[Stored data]
• • • • • • •
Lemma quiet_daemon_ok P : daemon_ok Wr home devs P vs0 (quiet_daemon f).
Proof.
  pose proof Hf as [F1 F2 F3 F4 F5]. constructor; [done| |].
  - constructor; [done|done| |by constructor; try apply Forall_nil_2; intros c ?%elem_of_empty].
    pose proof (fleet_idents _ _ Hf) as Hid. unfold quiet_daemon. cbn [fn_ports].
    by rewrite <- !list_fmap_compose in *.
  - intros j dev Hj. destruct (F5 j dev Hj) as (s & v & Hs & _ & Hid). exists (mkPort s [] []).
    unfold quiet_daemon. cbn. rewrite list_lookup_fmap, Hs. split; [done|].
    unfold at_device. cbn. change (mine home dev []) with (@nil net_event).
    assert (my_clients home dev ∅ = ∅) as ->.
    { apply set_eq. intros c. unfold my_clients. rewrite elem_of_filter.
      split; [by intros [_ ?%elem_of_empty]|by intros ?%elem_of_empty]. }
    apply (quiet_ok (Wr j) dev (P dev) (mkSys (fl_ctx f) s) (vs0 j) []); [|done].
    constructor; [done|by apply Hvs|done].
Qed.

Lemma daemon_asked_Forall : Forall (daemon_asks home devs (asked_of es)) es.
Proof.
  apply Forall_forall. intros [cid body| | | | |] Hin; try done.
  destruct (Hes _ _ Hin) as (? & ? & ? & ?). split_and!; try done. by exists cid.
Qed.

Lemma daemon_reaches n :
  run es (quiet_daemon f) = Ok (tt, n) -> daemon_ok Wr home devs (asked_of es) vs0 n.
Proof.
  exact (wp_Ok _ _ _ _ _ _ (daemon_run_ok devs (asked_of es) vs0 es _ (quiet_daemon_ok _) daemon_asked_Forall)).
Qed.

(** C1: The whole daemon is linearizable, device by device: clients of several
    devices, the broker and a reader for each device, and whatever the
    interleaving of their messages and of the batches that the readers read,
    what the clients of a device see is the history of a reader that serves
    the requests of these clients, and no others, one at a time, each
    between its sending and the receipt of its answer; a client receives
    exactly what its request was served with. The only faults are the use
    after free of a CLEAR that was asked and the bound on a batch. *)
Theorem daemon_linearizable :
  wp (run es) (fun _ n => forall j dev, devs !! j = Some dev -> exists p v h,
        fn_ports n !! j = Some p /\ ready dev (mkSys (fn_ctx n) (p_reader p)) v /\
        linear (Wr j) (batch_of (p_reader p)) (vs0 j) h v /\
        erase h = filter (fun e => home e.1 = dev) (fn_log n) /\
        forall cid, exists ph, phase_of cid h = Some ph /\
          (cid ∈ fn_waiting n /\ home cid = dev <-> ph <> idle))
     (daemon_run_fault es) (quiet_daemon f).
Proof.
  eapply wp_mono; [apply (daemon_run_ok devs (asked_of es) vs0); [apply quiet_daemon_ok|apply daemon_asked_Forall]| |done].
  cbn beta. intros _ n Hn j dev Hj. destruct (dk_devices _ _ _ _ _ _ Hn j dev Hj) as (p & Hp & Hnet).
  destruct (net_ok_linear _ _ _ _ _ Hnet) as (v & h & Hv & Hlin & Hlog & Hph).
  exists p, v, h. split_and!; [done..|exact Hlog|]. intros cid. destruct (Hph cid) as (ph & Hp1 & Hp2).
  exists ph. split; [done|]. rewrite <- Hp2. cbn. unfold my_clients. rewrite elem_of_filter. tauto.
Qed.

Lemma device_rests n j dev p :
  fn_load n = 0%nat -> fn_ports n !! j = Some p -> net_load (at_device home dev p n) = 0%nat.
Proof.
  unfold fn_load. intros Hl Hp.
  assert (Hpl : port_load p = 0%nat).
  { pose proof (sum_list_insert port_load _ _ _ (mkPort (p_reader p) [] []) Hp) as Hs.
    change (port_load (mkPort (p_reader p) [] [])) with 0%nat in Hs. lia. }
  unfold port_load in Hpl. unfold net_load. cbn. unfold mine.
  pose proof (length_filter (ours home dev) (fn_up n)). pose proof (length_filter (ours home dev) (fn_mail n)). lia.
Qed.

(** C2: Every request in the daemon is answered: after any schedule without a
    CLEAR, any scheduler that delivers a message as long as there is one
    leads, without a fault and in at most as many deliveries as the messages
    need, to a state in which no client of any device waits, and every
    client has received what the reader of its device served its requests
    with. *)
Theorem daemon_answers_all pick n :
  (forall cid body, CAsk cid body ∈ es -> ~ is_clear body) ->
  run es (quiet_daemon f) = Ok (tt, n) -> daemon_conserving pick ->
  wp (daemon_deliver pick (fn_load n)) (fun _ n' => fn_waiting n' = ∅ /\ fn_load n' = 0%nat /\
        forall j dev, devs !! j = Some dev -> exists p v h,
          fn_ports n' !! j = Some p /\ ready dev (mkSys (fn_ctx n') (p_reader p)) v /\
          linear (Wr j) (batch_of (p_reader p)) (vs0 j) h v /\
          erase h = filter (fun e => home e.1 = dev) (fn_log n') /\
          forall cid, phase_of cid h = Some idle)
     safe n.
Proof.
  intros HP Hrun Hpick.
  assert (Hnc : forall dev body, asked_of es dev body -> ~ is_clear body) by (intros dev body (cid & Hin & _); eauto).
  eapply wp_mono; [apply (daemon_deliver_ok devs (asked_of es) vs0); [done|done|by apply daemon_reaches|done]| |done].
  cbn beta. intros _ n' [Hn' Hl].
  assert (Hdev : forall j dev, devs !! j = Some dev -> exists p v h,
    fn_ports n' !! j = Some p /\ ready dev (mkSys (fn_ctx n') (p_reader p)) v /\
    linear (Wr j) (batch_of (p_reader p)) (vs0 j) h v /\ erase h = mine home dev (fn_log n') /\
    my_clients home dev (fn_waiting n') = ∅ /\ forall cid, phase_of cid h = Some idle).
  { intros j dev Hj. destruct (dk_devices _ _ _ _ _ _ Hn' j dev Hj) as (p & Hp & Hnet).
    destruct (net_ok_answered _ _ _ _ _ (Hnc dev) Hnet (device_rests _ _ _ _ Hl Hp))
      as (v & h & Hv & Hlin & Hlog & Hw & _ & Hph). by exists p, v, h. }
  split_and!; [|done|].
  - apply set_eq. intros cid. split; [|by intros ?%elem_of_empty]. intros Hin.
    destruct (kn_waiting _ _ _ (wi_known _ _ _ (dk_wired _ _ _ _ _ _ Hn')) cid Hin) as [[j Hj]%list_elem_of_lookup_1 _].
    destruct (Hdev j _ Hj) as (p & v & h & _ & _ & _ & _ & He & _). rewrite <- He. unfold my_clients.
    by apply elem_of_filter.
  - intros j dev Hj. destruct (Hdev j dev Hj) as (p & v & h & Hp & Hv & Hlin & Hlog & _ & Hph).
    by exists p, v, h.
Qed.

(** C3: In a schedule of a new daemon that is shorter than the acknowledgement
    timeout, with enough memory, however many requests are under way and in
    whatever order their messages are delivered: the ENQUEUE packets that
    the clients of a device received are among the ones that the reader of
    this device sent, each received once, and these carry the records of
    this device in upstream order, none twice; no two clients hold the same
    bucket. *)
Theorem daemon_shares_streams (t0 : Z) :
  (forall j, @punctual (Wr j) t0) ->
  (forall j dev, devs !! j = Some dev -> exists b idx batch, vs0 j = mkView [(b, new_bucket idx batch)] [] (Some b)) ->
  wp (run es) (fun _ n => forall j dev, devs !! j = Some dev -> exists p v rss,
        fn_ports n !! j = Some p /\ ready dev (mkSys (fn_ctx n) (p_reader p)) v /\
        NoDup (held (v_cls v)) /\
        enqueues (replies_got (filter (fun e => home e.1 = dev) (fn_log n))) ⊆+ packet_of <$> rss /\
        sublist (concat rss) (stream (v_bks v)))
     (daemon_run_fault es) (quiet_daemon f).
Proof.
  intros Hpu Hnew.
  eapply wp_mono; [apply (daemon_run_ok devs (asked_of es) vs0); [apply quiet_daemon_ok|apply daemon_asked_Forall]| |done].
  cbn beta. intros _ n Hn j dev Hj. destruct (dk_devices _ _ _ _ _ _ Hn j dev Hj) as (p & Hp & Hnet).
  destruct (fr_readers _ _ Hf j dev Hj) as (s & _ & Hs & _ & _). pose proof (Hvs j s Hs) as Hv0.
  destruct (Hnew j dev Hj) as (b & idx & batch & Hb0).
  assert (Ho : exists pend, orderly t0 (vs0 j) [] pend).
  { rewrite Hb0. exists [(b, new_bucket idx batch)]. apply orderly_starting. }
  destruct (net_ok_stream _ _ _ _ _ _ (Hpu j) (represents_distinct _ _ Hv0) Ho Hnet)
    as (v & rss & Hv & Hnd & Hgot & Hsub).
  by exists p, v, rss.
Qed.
• • • • • • •
## What to produce
Which lines in the data above hold the string "many"? Return each of them.

## Solution to this exercise
    leads, without a fault and in at most as many deliveries as the messages
    timeout, with enough memory, however many requests are under way and in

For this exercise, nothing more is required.